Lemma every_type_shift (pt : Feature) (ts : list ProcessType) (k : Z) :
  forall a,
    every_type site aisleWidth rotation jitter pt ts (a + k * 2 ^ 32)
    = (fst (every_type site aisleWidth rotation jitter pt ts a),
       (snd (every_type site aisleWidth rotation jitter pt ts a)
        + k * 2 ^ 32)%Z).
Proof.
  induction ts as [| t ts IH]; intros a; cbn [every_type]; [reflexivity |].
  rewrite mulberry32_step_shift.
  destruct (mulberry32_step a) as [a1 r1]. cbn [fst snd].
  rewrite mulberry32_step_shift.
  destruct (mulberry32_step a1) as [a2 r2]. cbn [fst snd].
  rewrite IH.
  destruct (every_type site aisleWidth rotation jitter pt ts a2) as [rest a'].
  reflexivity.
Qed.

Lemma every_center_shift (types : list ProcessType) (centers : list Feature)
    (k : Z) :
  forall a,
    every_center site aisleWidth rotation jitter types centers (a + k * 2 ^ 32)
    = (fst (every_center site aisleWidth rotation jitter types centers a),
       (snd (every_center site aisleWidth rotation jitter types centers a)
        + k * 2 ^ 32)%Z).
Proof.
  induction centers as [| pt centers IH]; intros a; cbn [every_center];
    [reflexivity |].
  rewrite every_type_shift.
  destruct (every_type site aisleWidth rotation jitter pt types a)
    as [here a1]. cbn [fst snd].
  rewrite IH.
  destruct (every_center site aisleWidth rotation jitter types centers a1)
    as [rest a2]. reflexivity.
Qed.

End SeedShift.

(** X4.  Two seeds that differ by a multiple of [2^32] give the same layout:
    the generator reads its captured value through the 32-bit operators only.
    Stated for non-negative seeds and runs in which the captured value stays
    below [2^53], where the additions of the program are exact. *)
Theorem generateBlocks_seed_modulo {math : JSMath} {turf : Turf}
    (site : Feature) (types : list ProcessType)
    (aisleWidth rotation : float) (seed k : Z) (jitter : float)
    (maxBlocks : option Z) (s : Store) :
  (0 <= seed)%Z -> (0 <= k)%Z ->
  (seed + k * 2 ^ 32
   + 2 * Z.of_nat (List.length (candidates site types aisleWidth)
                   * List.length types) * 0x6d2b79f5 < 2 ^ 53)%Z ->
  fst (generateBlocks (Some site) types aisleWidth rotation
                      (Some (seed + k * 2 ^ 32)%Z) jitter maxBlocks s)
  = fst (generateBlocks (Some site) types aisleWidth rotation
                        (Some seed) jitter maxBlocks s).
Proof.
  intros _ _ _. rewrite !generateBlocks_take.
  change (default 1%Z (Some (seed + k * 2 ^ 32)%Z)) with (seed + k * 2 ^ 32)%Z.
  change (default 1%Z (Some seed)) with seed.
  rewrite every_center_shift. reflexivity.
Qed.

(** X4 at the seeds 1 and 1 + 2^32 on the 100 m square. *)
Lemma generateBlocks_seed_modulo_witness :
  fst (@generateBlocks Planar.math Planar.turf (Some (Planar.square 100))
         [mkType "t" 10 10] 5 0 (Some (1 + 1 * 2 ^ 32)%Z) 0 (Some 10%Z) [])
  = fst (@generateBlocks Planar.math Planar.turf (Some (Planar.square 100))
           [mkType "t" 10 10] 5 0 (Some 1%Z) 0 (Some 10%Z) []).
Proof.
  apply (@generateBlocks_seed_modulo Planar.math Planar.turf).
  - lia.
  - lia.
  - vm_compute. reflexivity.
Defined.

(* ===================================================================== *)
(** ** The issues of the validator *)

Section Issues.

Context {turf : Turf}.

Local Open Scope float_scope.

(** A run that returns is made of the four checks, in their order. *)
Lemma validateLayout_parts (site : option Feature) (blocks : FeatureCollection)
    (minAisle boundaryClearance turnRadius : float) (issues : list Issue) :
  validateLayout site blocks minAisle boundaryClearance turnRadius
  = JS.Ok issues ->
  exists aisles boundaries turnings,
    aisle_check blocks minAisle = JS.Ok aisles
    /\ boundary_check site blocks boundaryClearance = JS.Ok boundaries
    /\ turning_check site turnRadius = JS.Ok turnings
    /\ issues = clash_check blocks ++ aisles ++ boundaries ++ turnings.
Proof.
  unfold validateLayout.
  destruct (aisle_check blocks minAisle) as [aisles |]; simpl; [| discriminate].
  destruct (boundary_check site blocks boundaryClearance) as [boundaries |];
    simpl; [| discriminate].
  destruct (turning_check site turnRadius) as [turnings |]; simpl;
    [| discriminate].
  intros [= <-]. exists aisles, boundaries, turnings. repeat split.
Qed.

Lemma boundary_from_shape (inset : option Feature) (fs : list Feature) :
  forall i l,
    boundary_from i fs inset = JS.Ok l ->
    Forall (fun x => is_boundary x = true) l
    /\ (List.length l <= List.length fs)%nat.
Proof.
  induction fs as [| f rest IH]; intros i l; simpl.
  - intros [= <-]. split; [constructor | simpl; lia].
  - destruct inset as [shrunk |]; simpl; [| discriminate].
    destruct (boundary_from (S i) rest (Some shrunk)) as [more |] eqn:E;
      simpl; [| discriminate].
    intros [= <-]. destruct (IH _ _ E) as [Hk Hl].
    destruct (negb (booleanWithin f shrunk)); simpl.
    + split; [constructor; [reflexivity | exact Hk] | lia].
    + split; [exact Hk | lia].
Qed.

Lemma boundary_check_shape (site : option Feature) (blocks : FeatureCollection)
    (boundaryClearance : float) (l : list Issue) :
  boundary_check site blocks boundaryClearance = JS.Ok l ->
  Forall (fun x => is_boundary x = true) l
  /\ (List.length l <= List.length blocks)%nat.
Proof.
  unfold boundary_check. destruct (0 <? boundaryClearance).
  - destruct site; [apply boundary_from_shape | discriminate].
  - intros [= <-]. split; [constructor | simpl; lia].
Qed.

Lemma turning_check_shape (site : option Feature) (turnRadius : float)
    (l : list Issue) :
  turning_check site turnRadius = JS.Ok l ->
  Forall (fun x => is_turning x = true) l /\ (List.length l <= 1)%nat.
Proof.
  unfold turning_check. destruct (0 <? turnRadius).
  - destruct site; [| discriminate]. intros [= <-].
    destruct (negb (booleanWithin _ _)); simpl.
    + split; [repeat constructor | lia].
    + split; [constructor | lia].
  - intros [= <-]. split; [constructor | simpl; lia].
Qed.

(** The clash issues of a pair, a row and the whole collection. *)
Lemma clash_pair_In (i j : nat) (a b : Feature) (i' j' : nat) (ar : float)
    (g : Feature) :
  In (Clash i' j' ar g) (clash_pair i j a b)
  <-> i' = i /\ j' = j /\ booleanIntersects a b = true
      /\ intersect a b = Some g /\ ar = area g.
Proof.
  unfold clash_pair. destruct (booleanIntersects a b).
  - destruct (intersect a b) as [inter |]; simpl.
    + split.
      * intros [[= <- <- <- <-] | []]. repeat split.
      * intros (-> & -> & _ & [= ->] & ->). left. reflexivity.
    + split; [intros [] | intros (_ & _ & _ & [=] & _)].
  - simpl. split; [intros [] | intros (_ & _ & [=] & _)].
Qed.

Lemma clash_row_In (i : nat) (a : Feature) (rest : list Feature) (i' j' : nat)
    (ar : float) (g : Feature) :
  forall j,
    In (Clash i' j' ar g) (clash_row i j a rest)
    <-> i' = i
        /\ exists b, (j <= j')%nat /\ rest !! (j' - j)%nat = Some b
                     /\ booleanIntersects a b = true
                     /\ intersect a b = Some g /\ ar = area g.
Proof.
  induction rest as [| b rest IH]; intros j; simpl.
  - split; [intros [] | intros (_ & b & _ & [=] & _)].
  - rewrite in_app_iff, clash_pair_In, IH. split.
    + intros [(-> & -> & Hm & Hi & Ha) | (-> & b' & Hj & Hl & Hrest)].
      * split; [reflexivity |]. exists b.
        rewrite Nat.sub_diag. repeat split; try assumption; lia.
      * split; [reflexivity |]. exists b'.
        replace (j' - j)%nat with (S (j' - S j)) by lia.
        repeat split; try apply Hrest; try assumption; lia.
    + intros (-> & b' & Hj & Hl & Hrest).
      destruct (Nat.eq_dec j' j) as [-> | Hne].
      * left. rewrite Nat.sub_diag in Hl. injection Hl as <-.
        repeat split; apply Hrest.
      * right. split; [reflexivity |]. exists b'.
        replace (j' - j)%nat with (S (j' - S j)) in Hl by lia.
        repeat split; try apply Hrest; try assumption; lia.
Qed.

★ ★ ★ ★ ★

▶ [PROBLEM TO SOLVE] Return each line of the material above that holds the string "Planar".

▶ [OUTPUT]
  fst (@generateBlocks Planar.math Planar.turf (Some (Planar.square 100))
  = fst (@generateBlocks Planar.math Planar.turf (Some (Planar.square 100))
  apply (@generateBlocks_seed_modulo Planar.math Planar.turf).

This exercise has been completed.